I’ve been reading a book titled “Where the Lightning Strikes” by Peter Nabokov. This book takes a close look at the sacred places and things of the Native Americans.
Religiously Native Americans were condemned by whites for having multiple gods and while they did they all believed in one Great Spirit. They were thought to be crazy because they believed everything has a spirit. Mountains, lakes, rivers, plants, rocks, animals, birds, clouds and even lightning were considered sentient beings by Native Americans. A number of tribes went so far as to believe that even the things that man made had a spirit; i.e. houses, pots, baskets, blankets, chairs, etc. To them all things should be venerated, never abused or wasted.
Some pretty absurd ideas, aren’t they? Or are they?
This makes me think back to second grade, when I attended St. Joseph’s School. We were preparing to make our First Communion and we had to learn all of the basic Catholic doctrine before we could do so. One of the first questions we had to answer was “What is God?” The answer we were taught was “God is everything.” The second question was “Where is God?” The answer we were taught, “God is everywhere.”
“God is everything. God is everywhere.”
We then learned about the triune God: God the Father, God the Son, and God the Holy Spirit: One God.

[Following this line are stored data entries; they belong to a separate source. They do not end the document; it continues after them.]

(* ===== verification/MsgStore.v ===== *)
(** * Message store: [src/msgstore.rs]

    Messages live in memory ([MemState]) behind a mutex; a writer task takes
    new ones from a channel, [flush] writes the changed ones to the database
    and [open] reads them back. The model keeps the channel as a list, takes
    every clock reading as an argument and the database as a [KvTable]; each
    critical section of the mutex is one step.

    [HashMap]s and [HashSet]s are finite maps and sets; where the code
    iterates over one, the order is the model's and no theorem depends on it.
    Message ids and counters are 64-bit, byte counts saturate at [usize::MAX].
    Lock poisoning is not modelled.

    The invariant has two parts. [mem_ok] holds in every execution in which the
    sizes fit; [wf] says besides that the index is exact, which needs that no
    message replaces one of another topic under its id ([stale_topic] shows
    why). An execution may contain restarts ([Life]): an orderly one flushes,
    and opens the database again. *)

From stdpp Require Import sorting.
From S2P Require Import Prelude Strs Topic Types Store.
Local Open Scope string_scope.
Local Open Scope list_scope.
Local Open Scope Z_scope.

(** ** Data *)

Definition COUNTER_MASK : Z := 0xFFFFFFFFFFFF.

Record StoredMsg : Type := mkMsg {
  from : MsgFrom;
  publish : Publish;
  expiry_at : Z;
  delivered_to : gset string
}.

(** [approx_size]. *)
Definition approx_size (m : StoredMsg) : Z :=
  str_len (payload (publish m)) + str_len (topic (publish m)) + 384.

Record MemState : Type := mkMem {
  msgs : gmap Z StoredMsg;
  order : list Z;
  by_topic : gmap string (gset Z);
  bytes : Z;
  dirty : gset Z;
  removed : gset Z
}.

(** ** Eviction *)

Definition over_cap (max_msgs max_bytes : Z) (st : MemState) : bool :=
  ((0 <? max_msgs) && (max_msgs <? Z.of_nat (size (msgs st))))
  || ((0 <? max_bytes) && (max_bytes <? bytes st)).

Definition expired (now id : Z) (st : MemState) : bool :=
  match msgs st !! id with
  | Some m => expiry_at m <=? now
  | None => true
  end.

(** [ids.remove(&id)] and the removal of the entry when it is then empty. *)
Definition unindex (t : string) (id : Z) (idx : gmap string (gset Z)) : gmap string (gset Z) :=
  match idx !! t with
  | Some ids =>
      let ids := ids ∖ {[id]} in
      if decide (ids = ∅) then delete t idx else <[t := ids]> idx
  | None => idx
  end.

(** The body of the loop after [pop_front]. *)
Definition evict_one (id : Z) (st : MemState) : MemState :=
  match msgs st !! id with
  | Some m =>
      mkMem (delete id (msgs st)) (order st) (unindex (topic (publish m)) id (by_topic st))
        (usize_sat_sub (bytes st) (approx_size m)) (dirty st ∖ {[id]}) (removed st ∪ {[id]})
  | None => st
  end.

Definition set_order (o : list Z) (st : MemState) : MemState :=
  mkMem (msgs st) o (by_topic st) (bytes st) (dirty st) (removed st).

(** The loop, over the queue it consumes. *)
Fixpoint evict_loop (now max_msgs max_bytes : Z) (queue : list Z) (st : MemState) : MemState :=
  match queue with
  | [] => st
  | id :: queue' =>
      if negb (over_cap max_msgs max_bytes st) && negb (expired now id st) then st
      else evict_loop now max_msgs max_bytes queue' (evict_one id (set_order queue' st))
  end.

Definition evict (now max_msgs max_bytes : Z) (st : MemState) : MemState :=
  evict_loop now max_msgs max_bytes (order st) st.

God the Father is the creator in whose hands all of creation lies. God the Son is Jesus Christ who came into the world to instruct and save mankind. God the Holy Spirit is the essence of God that lives in everything, living and non-living, known and unknown, seen or unseen.
Is there really a difference in the Catholic belief and the Native American belief? I don’t see one. God is everything. God is everywhere. If so shouldn’t all things be venerated?
This part of the logic was not really imparted to us when we were young. We were given the ideas but not really given the mechanism to realize what it meant. We weren’t taught to respect everything we encounter on earth. We lived in a world of racism and sexism, in a land of plenty where you took what you wanted without thought to circumstance or consequence. We were simply given the doctrine and expected to live it without guidance. We were never really shown how to practice it.
Native Americans did understand the doctrine and they were taught to practice it from a very early age. They saw everything as God and they venerated it.
No way, right? How could these heathens have any knowledge of God? Maybe it is because God makes Himself known to all people in ways that each of us can understand. We are all children of God. God does not just rest in the lap of Catholics or Lutherans, or Muslims or Buddhists, Taoists or Hindu, or in any other obscure religion. God makes Himself known… to everyone. We simply have to recognize him.